● **What needs to be done**:
From the data that follows, print exactly the lines starting at the one containing "Definition set_producers_of (tail" and ending at the one containing "mkQueue tail count"; include both of them and nothing more.

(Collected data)

- Opening Delimiter -

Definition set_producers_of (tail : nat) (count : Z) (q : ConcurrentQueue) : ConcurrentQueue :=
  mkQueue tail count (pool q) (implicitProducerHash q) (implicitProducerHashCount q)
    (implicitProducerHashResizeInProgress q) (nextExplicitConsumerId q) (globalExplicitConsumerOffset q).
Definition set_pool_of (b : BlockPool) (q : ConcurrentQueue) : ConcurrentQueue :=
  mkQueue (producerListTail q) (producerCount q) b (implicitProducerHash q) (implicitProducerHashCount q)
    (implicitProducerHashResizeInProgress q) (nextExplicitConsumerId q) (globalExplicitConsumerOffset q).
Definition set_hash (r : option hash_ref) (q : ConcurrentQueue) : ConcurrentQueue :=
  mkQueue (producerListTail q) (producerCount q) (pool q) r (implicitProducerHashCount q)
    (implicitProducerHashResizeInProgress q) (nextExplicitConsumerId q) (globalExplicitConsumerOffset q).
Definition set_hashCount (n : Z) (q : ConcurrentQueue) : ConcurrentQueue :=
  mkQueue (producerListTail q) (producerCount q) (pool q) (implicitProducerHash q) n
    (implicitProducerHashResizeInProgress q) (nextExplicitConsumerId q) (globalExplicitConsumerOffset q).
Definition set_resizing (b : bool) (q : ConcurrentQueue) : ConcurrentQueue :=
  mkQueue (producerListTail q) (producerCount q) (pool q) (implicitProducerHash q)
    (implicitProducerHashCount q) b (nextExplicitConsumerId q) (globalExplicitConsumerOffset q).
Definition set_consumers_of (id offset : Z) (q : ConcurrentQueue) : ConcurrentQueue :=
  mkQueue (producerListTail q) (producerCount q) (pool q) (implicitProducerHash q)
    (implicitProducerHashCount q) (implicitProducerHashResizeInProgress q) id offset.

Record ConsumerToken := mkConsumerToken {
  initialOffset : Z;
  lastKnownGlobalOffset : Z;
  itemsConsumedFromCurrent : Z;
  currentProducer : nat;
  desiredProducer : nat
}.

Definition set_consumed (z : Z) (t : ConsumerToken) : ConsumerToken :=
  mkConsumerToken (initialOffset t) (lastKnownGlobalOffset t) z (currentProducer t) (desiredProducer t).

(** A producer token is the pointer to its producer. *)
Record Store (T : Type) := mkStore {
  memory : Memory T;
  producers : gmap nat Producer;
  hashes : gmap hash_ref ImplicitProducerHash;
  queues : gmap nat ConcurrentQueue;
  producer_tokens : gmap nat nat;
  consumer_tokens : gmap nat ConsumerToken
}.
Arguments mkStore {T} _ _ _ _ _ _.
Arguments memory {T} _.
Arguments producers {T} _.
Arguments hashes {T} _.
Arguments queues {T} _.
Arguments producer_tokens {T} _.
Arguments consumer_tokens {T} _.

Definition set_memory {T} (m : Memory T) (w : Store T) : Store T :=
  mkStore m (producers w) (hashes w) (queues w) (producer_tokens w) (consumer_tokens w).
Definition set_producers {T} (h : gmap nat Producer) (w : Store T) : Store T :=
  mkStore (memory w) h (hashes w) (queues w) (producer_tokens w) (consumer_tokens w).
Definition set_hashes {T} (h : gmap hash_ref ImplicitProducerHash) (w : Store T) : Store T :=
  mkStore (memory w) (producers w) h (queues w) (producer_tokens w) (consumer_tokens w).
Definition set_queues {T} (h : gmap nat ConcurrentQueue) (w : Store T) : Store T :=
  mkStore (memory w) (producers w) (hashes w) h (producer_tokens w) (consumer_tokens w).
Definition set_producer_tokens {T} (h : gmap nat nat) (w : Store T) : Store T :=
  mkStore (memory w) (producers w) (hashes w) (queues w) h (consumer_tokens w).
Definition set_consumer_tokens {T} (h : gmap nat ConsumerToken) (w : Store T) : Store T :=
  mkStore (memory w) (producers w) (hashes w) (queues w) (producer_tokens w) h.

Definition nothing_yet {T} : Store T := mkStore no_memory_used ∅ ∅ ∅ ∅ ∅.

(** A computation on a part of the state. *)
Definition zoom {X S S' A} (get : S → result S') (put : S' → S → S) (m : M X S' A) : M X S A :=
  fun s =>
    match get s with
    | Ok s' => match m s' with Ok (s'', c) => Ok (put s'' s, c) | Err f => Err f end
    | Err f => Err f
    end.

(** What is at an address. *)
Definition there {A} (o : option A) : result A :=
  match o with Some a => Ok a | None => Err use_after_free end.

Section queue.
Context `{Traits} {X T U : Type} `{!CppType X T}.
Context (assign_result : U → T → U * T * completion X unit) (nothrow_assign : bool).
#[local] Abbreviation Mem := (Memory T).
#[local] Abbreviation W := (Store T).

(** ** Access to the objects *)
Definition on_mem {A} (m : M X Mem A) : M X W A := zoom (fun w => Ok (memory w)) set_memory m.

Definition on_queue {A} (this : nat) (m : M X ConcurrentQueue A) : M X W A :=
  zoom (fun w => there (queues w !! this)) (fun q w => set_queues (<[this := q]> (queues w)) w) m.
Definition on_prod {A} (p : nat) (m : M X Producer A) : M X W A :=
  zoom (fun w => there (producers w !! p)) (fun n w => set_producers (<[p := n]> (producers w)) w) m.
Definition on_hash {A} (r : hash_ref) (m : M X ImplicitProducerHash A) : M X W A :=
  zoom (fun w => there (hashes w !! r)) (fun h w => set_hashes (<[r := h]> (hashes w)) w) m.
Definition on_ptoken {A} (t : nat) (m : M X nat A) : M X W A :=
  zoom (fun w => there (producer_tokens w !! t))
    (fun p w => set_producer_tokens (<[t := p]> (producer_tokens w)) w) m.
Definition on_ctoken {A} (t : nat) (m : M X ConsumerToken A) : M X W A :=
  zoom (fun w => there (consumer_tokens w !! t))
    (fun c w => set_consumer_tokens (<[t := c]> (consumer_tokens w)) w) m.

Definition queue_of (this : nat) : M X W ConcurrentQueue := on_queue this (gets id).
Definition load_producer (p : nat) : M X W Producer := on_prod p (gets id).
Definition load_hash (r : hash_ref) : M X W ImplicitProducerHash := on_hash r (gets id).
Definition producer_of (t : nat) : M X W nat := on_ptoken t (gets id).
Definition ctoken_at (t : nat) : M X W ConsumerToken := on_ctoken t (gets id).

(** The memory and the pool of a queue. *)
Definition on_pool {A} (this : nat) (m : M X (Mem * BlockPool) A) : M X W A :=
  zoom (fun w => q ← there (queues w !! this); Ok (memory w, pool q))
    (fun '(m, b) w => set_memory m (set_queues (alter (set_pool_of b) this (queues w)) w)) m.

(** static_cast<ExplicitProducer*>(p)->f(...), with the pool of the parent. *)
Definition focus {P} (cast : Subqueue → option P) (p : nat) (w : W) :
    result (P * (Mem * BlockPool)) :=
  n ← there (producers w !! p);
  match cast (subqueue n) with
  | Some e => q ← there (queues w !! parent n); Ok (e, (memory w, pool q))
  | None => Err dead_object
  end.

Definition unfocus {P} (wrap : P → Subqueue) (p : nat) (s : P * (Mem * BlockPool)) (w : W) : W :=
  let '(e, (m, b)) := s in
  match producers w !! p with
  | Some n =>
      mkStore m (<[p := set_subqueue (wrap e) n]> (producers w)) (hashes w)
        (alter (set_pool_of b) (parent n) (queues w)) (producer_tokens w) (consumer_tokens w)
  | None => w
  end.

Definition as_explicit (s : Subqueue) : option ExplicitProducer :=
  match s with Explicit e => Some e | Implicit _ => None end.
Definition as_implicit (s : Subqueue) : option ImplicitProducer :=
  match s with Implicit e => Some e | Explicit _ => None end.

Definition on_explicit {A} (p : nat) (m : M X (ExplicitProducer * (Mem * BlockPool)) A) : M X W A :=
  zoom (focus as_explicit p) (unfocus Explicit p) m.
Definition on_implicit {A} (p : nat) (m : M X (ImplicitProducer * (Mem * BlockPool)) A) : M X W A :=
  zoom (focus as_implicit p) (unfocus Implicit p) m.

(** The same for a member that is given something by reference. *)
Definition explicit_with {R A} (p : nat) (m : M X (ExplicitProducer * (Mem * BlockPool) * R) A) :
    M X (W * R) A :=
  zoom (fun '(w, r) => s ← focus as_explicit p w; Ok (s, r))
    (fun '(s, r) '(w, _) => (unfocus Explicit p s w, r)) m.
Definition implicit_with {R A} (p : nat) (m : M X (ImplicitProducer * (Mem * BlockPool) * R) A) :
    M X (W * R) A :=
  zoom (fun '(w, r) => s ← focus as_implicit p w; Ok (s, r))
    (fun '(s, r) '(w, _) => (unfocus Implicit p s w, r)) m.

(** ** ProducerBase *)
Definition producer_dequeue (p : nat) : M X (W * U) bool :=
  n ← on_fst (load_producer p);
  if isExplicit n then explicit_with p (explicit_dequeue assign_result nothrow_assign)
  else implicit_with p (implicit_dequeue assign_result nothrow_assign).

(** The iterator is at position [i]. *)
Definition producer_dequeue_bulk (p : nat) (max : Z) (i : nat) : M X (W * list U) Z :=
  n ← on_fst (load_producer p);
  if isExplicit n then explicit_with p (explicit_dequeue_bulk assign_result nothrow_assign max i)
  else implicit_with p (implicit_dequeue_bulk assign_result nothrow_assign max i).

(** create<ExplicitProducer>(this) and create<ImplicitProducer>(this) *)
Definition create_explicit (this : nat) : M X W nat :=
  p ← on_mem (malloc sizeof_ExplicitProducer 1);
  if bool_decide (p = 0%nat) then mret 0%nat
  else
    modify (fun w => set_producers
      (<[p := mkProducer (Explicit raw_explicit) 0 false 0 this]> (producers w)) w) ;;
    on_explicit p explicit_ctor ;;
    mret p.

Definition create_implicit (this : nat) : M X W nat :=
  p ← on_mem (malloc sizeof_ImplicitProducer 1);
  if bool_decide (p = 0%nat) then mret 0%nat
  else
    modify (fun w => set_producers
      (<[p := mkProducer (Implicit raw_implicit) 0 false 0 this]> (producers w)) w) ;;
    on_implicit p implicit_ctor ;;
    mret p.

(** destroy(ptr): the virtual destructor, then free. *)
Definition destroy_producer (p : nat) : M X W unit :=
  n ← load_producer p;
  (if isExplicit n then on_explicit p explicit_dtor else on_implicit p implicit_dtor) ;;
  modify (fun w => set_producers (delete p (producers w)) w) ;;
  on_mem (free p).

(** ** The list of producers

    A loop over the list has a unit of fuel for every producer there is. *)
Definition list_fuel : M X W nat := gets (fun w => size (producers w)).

- Closing Delimiter -
- Opening Delimiter -

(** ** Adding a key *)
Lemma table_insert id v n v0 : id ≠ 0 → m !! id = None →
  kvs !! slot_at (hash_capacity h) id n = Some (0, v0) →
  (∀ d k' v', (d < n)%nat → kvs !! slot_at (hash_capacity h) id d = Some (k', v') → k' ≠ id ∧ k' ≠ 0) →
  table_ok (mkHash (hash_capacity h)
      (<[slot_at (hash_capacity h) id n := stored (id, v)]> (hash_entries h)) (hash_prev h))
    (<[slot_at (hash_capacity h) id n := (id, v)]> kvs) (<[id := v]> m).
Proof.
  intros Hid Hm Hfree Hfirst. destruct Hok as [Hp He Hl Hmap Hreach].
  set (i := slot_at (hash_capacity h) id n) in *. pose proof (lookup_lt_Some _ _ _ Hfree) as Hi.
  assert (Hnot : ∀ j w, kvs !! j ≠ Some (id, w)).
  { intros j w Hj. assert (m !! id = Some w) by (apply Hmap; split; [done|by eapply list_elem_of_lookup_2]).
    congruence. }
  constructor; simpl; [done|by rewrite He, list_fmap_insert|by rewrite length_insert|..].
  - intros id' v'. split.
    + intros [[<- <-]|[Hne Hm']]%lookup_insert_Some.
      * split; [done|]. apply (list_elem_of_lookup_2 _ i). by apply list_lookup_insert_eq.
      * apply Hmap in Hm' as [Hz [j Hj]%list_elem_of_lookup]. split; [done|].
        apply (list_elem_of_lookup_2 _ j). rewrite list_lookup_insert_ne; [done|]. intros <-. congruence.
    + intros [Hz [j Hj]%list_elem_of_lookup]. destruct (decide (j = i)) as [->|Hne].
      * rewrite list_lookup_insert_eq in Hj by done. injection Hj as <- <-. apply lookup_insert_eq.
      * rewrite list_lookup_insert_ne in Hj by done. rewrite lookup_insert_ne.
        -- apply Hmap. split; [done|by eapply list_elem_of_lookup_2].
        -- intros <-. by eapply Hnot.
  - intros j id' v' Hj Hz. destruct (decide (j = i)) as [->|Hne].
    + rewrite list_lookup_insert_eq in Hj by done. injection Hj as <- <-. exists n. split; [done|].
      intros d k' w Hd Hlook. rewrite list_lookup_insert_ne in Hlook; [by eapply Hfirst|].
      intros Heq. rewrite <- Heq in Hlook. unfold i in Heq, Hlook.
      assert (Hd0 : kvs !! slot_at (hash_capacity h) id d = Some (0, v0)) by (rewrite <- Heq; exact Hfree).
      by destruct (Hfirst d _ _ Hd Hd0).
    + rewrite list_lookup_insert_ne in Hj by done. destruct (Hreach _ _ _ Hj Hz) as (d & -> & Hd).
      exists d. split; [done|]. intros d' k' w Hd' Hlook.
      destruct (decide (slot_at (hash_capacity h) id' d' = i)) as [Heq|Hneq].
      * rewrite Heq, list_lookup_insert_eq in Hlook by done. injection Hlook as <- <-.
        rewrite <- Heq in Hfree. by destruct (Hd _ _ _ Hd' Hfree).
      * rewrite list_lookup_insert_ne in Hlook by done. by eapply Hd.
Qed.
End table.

- Closing Delimiter -
- Opening Delimiter -

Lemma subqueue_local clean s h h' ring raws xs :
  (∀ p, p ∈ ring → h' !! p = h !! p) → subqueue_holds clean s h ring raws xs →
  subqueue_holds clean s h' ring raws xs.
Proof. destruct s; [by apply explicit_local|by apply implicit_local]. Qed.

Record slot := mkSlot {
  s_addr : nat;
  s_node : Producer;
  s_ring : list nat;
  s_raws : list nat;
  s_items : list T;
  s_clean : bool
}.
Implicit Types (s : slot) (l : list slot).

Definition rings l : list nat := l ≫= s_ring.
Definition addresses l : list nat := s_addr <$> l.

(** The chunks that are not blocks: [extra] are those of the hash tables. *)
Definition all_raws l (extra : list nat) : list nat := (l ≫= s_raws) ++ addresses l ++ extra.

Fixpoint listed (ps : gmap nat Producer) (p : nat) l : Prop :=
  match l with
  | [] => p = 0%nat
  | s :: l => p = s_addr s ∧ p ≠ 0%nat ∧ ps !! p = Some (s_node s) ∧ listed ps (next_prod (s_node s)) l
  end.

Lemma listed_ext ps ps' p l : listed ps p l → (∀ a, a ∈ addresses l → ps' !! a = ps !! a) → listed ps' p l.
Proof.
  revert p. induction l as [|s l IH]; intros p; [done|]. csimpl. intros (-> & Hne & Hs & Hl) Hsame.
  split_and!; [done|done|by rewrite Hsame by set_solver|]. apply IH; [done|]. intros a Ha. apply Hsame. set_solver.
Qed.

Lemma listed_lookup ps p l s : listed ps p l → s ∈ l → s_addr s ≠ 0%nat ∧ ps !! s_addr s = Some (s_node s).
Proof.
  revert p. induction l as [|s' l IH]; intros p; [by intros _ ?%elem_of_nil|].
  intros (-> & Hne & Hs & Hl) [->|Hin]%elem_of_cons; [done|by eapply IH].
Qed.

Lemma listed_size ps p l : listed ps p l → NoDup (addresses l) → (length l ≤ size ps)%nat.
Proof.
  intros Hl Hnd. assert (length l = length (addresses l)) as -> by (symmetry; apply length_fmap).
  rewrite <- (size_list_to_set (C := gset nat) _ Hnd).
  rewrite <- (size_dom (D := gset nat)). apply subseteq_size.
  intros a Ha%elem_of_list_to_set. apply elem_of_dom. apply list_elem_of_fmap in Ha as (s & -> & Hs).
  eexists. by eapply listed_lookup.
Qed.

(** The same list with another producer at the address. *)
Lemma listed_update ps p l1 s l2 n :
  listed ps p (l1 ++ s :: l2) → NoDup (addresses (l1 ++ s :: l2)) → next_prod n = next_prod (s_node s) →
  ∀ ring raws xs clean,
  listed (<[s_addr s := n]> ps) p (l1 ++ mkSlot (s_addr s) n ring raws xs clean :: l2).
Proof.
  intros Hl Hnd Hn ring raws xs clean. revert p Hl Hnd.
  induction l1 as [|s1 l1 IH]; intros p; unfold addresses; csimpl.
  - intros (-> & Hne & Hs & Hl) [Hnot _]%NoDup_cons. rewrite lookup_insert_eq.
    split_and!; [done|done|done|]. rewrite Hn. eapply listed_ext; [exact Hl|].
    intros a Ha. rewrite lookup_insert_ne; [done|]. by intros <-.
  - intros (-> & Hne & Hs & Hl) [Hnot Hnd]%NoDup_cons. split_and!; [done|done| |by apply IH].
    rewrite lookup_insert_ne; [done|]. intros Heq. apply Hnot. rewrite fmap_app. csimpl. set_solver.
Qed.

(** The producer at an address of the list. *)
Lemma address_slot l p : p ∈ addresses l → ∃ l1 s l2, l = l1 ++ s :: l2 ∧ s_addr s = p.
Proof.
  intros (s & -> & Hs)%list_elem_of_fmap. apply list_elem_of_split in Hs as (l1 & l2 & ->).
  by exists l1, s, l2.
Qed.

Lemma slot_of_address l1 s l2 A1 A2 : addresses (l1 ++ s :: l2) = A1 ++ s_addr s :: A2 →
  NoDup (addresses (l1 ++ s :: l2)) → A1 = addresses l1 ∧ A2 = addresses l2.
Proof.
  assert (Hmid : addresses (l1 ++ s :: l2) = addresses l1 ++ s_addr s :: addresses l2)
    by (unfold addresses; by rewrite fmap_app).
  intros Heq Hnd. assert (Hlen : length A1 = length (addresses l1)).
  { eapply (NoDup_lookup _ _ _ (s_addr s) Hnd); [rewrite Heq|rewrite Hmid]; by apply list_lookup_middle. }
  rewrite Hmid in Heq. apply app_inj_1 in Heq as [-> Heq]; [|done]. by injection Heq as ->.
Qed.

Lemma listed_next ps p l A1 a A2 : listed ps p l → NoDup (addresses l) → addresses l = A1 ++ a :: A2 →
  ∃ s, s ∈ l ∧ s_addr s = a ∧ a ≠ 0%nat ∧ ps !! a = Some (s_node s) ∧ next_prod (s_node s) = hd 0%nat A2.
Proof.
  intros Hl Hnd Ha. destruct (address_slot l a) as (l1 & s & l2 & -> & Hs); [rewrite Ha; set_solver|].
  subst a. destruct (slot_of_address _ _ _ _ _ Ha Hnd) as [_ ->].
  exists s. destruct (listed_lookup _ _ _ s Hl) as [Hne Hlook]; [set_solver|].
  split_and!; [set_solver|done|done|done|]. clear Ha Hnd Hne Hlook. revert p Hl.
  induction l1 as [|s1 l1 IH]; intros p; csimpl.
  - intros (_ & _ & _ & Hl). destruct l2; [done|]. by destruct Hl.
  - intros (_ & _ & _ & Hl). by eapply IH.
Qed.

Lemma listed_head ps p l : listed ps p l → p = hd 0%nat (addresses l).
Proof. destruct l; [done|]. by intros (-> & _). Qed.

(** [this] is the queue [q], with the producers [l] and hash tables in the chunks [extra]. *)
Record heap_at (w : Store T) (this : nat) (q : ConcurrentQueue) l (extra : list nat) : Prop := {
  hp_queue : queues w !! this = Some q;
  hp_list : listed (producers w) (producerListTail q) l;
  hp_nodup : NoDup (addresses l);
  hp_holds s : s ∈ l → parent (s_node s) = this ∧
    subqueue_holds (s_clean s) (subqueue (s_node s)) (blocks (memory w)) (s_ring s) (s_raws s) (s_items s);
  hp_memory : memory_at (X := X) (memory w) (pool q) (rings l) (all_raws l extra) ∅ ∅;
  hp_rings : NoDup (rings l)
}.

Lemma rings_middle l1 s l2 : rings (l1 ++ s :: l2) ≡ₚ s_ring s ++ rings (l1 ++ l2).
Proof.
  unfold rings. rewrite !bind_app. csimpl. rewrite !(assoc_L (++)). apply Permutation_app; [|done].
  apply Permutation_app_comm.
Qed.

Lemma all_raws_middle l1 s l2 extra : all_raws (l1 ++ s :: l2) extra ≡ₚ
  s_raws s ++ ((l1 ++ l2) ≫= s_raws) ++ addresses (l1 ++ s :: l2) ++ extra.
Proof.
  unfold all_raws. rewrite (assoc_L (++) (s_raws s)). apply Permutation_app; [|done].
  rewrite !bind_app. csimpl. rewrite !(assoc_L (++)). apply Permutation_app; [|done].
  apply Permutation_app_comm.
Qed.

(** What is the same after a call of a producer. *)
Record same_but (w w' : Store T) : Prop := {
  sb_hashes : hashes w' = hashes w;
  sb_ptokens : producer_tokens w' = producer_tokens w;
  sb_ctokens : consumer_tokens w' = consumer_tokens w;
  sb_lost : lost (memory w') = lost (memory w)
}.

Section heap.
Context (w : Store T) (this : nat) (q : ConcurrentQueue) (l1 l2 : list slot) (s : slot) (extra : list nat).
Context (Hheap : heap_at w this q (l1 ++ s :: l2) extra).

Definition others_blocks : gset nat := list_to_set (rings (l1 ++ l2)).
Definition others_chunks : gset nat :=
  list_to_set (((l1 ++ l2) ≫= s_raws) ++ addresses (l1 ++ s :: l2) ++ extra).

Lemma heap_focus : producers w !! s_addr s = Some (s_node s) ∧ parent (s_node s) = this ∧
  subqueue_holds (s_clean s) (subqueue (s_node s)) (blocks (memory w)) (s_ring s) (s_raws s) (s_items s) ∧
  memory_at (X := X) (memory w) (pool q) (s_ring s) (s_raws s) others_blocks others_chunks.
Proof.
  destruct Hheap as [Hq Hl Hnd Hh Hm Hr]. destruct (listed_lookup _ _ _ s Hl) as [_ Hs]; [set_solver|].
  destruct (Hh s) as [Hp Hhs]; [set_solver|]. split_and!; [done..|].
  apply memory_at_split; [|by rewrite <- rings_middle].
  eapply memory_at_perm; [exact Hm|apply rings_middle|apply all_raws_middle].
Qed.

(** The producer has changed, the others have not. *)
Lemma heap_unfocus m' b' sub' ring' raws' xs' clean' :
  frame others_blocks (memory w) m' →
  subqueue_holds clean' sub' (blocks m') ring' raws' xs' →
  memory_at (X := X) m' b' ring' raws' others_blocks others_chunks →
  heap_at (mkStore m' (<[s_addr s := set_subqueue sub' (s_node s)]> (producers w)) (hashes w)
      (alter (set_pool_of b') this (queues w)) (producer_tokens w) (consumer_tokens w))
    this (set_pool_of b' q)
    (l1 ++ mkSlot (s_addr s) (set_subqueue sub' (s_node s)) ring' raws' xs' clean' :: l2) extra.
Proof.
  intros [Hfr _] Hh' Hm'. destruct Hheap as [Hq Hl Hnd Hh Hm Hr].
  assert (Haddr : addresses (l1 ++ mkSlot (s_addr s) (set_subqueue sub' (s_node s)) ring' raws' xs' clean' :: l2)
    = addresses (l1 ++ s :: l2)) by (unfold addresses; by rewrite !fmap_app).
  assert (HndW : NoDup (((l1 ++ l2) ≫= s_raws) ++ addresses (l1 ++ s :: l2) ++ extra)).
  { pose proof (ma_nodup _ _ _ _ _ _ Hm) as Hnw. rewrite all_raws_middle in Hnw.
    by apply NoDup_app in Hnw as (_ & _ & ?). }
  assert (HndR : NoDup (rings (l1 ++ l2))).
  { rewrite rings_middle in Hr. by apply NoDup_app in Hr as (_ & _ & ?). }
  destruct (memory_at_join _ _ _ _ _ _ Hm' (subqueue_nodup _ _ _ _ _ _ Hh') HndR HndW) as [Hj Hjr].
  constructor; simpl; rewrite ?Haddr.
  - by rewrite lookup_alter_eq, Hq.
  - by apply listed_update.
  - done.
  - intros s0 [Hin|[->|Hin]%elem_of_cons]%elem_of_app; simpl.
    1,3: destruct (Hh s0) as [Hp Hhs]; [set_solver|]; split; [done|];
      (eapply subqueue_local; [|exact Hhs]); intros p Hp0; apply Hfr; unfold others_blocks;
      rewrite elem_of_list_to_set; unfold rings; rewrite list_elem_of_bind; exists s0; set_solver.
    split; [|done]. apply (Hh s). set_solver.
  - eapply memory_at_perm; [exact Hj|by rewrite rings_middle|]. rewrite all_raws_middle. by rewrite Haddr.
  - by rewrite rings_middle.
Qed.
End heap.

- Closing Delimiter -

● **Result of the exercise**:
Definition set_producers_of (tail : nat) (count : Z) (q : ConcurrentQueue) : ConcurrentQueue :=
  mkQueue tail count (pool q) (implicitProducerHash q) (implicitProducerHashCount q)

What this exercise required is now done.